Cuando un gobierno se halla desfalleciente y su actuación pública es inocua es mejor adelantar su final. Claramente, el régimen de Boluarte está en esa situación. No hay un solo indicador que muestre mejoría bajo su gestión, la ciudadanía lorechaza rotundamente y la crisis política se ahonda por los múltiples desaguisados en los que el propio régimen se mete (los Rolex, la cirugía, el cofre, Qali Warma, las declaraciones de Quero, etc.).
Parece como si hubiera un guionista palaciego encargado de la misión de no permitir que pase más de una semana sin un nuevo escándalo que adorne las portadas de los diarios. Y si a ello le sumamos las que, por su propia obra y gracia, un Congreso calamitoso aporta, se entenderá que vivimos la coyuntura jaloneados por el escandalete y la desvergüenza política.
Si solo fuera cuestión de esperar pacientemente a que acabe el suplicio el 2026, santo y bueno, pero lo preocupante es que el estado de cosas descrito abona políticamente en favor de los actores polarizantes de la sociedad, tanto de la izquierda como de la derecha.
Con el actual estado de cosas ganan los Antauro, los Bellido, los Torres, los López Aliaga, los Butters (ojo con su candidatura que tiene potencial enorme de crecimiento). Pierden las opciones moderadas o centradas que son mayoría en el proscenio electoral.
El problema con los candidatos disruptivos es que pueden ser un salto al vacío. En una de esas sorprenden y terminan ejecutando un gobierno eficaz y sobresaliente, pero son un disparo al aire, sin certeza del resultado que vayan a generar.

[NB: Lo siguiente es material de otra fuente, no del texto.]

(* ===== verification/RateLimit.v ===== *)
(** Rate limiting: [internal/domain/ratelimit.go], the script and limiter of
    [internal/adapter/redis/ratelimit.go] and the middleware of
    [internal/middleware/ratelimit.go].

    The script's Lua numbers are read as rationals. Its doubles carry integers up
    to 2^53 exactly, so the two agree whenever the limit divides the window in
    milliseconds, as the default limits do; otherwise they differ by rounding. *)

From stdpp Require Import base gmap strings list numbers pretty.
From Stdlib Require Import QArith Qround Lqa.
From S2P Require Import GoPrelude Errors Bytes Uuid Tenancy Delegation Http Quota.
Open Scope Z_scope.

(** ** Keys, costs, results *)

Record RateLimitKey := mkKey { rk_Bucket : BucketType; rk_Scope : string; rk_ID : UUID }.

Definition key_String (k : RateLimitKey) : string :=
  "rl:" +:+ bucket_text (rk_Bucket k) +:+ ":" +:+ rk_Scope k +:+ ":" +:+ uuid_String (rk_ID k).

Record RateLimitCost := mkCost { rc_Requests : Z; rc_Tokens : Z; rc_ToolExecs : Z }.

(** Times in nanoseconds; the zero time is year 1. *)
Record RateLimitResult := mkResult { Allowed : bool; Remaining : Z; ResetAt : Z; RetryAfter : Z }.

Definition zero_time : Z := -62135596800 * 1000000000.
Definition zero_result : RateLimitResult := mkResult false 0 zero_time 0.

(** ** The script *)

(** Each tat with the millisecond its key expires after. *)
Abbreviation RateStore := (gmap string (Q * Z)).

Definition lua_max (a b : Q) : Q := if Qle_bool a b then b else a.

(** A number in a reply is truncated to an integer. *)
Definition reply_int (q : Q) : Z := Z.quot (Qnum q) (Zpos (Qden q)).

Definition live_tat (now_ms : Z) (key : string) (store : RateStore) : option Q :=
  match store !! key with
  | Some (tat, expires) => if now_ms <=? expires then Some tat else None
  | None => None
  end.

Record gcra_reply := mkReply { gr_allowed : Z; gr_remaining : Z; gr_retry_after : Z; gr_reset_at : Z }.

(** [redis_us] is the server's clock in microseconds. *)
Definition gcraLuaScript (key : string) (limit window cost now redis_us : Z) (store : RateStore) : RateStore * gcra_reply :=
  let limit := if limit <=? 0 then 1000000 else limit in
  let window := if window <=? 0 then 60 else window in
  let cost := if cost <=? 0 then 1 else cost in
  let now := (if now <=? 0 then redis_us # 1000 else inject_Z now)%Q in
  let redis_ms := redis_us / 1000 in
  let ttl := inject_Z (window * 1000) in
  let emission_interval := (ttl / inject_Z limit)%Q in
  let tat_key := key +:+ ":tat" in
  let tat := default now (live_tat redis_ms tat_key store) in
  let new_tat := Qred (lua_max tat now + emission_interval * inject_Z cost)%Q in
  let reset_at := reply_int (now + ttl)%Q in
  if Qle_bool (new_tat - now) (ttl + emission_interval) then
    let px_ttl := Qfloor (ttl + emission_interval)%Q in
    let remaining := Qfloor ((ttl - (new_tat - now)) / emission_interval)%Q in
    let remaining := if remaining <? 0 then 0 else remaining in
    let remaining := if remaining >? limit then limit else remaining in
    (<[tat_key := (new_tat, redis_ms + px_ttl)]> store, mkReply 1 remaining 0 reset_at)
  else (store, mkReply 0 0 (reply_int (new_tat - now - ttl)%Q) reset_at).

(** ** The limiter *)

Definition MaxInt32 : Z := 2 ^ 31 - 1.

Section Limiter.
(** Whether the limiter lets requests pass when Redis fails, and that failure. *)
Variables (failOpen : bool) (outage : option error).

(** [now] in nanoseconds. *)
Definition allowWithCost (now redis_us : Z) (key : RateLimitKey) (cost limit window : Z) (store : RateStore)
    : RateStore * result error RateLimitResult :=
  if limit <=? 0 then (store, Ok (mkResult true MaxInt32 (now + window) 0))
  else match outage with
  | Some e =>
      if failOpen then (store, Ok (mkResult true limit (now + window) 0)) else (store, Err e)
  | None =>
      let windowSec := Z.quot window 1000000000 in
      let '(store, rep) := gcraLuaScript (key_String key) limit windowSec cost (now / 1000000) redis_us store in
      (store, Ok (mkResult (gr_allowed rep =? 1) (gr_remaining rep) (gr_reset_at rep * 1000000) (gr_retry_after rep * 1000000)))
  end.

Definition bucket_cost (b : BucketType) (cost : RateLimitCost) : Z :=
  let n := match b with
           | BucketTypeRequests => rc_Requests cost
           | BucketTypeTokens => rc_Tokens cost
           | BucketTypeToolExecs => rc_ToolExecs cost
           | BucketTypeOther _ => 1
           end in
  if n <=? 0 then 1 else n.

Definition Allow (now redis_us : Z) (key : RateLimitKey) (cost : RateLimitCost) (limit window : Z) (store : RateStore)
    : RateStore * result error RateLimitResult :=
  allowWithCost now redis_us key (bucket_cost (rk_Bucket key) cost) limit window store.

Definition AllowN (now redis_us : Z) (key : RateLimitKey) (n limit window : Z) (store : RateStore)
    : RateStore * result error RateLimitResult :=
  allowWithCost now redis_us key n limit window store.
End Limiter.

(** ** The middleware *)

(** The two interfaces the middleware is given, and the clock. *)
Class RateLimitPorts (W : Type) := {
  limiter_Allow : RateLimitKey -> RateLimitCost -> Z -> Z -> W -> W * result error RateLimitResult;
  resolve_limit : UUID -> UUID -> UUID -> BucketType -> W -> result error (Z * Z);
  rl_now : W -> Z;
}.

Record bucketConfig := mkBucket { bc_Type : BucketType; bc_limit : Z; bc_window : Z; bc_result : RateLimitResult }.

Definition set_result (b : bucketConfig) (r : RateLimitResult) : bucketConfig := mkBucket (bc_Type b) (bc_limit b) (bc_window b) r.

Definition bucketHeaderPrefix (b : BucketType) : string :=
  match b with
  | BucketTypeRequests => "X-RateLimit-Limit-Requests"
  | BucketTypeTokens => "X-RateLimit-Limit-Tokens"
  | BucketTypeToolExecs => "X-RateLimit-Limit-ToolExecs"
  | BucketTypeOther _ => "X-RateLimit-Limit"
  end.

Abbreviation headers := (list (string * string)).

Definition setRateLimitHeaders (buckets : list bucketConfig) : headers :=
  concat (map (fun b =>
    let prefix := bucketHeaderPrefix (bc_Type b) in
    [(prefix +:+ "Limit", pretty (bc_limit b)); (prefix +:+ "Remaining", pretty (Remaining (bc_result b)));
     (prefix +:+ "Reset", pretty (ResetAt (bc_result b) / 1000000000))]) buckets).

Definition estimateTokenCost (r : Request) : Z := 1000.

Definition all_buckets : list BucketType := [BucketTypeRequests; BucketTypeTokens; BucketTypeToolExecs].

Section Middleware.
Context {W : Type} `{RateLimitPorts W}.
Variable failOpen : bool.

(** The first loop: the limit of each bucket; [None] is the early answer. *)
Fixpoint resolve_buckets (tenantID userID : UUID) (bs : list BucketType) (w : W) : option (list bucketConfig) :=
  match bs with
  | [] => Some []
  | b :: bs =>
      match resolve_limit tenantID userID ZeroUUID b w with
      | Err _ =>
          if negb failOpen then None
          else (fun l => mkBucket b 10000 time_Minute zero_result :: l) <$> resolve_buckets tenantID userID bs w
      | Ok (limit, window) => (fun l => mkBucket b limit window zero_result :: l) <$> resolve_buckets tenantID userID bs w
      end
  end.

Inductive bucket_verdict :=
| AllAllowed (buckets : list bucketConfig)
| Exhausted (buckets : list bucketConfig) (r : RateLimitResult)
| LimiterFailed.

(** The second loop, [done] being the buckets already checked. *)
Fixpoint check_buckets (tenantID : UUID) (cost : RateLimitCost) (done todo : list bucketConfig) (w : W) : W * bucket_verdict :=
  match todo with
  | [] => (w, AllAllowed done)
  | b :: todo =>
      let '(w, res) := limiter_Allow (mkKey (bc_Type b) "tenant" tenantID) cost (bc_limit b) (bc_window b) w in
      match (match res with
             | Ok r => Some r
             | Err _ => if negb failOpen then None else Some (mkResult true (bc_limit b) (rl_now w + bc_window b) 0)
             end) with
      | None => (w, LimiterFailed)
      | Some r =>
          if negb (Allowed r) then (w, Exhausted (done ++ set_result b r :: todo) r)
          else check_buckets tenantID cost (done ++ [set_result b r]) todo w
      end
  end.

(** What goes back or on: the headers, and an answer or the request. *)
Definition rate_limit_gate (r : Request) (w : W) : W * (headers * (Response + Request)) :=
  match GetTenantID r with
  | None => if failOpen then (w, ([], inr r)) else (w, ([], inl (WriteError StatusUnauthorized ErrUnauthorized)))
  | Some tenantID =>
      let '(userID, _) := GetUserID r in
      let cost := mkCost 1 (estimateTokenCost r) 0 in
      match resolve_buckets tenantID userID all_buckets w with
      | None => (w, ([], inl (WriteError StatusInternalServerError ErrRateLimited)))
      | Some buckets =>
          match check_buckets tenantID cost [] buckets w with
          | (w, LimiterFailed) => (w, ([], inl (WriteError StatusInternalServerError ErrRateLimited)))
          | (w, Exhausted bs res) =>
              (w, (setRateLimitHeaders bs ++ [("Retry-After", pretty (Z.quot (RetryAfter res) 1000000000))],
                   inl (WriteError StatusTooManyRequests ErrRateLimited)))
          | (w, AllAllowed bs) => (w, (setRateLimitHeaders bs, inr r))
          end
      end
  end.
End Middleware.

El estado de ánimo favorable a su surgimiento y crecimiento lo brinda la mediocridad galopante de un gobierno como el de Boluarte, que no acierta una y sobrevive gracias a un pacto espúreo con las bancadas de Fuerza Popular y Alianza por el Progreso, básicamente, aunque se sumen otros eventualmente (Perú Libre, Avanza País, Renovación Popular, Podemos). Estamos advertidos.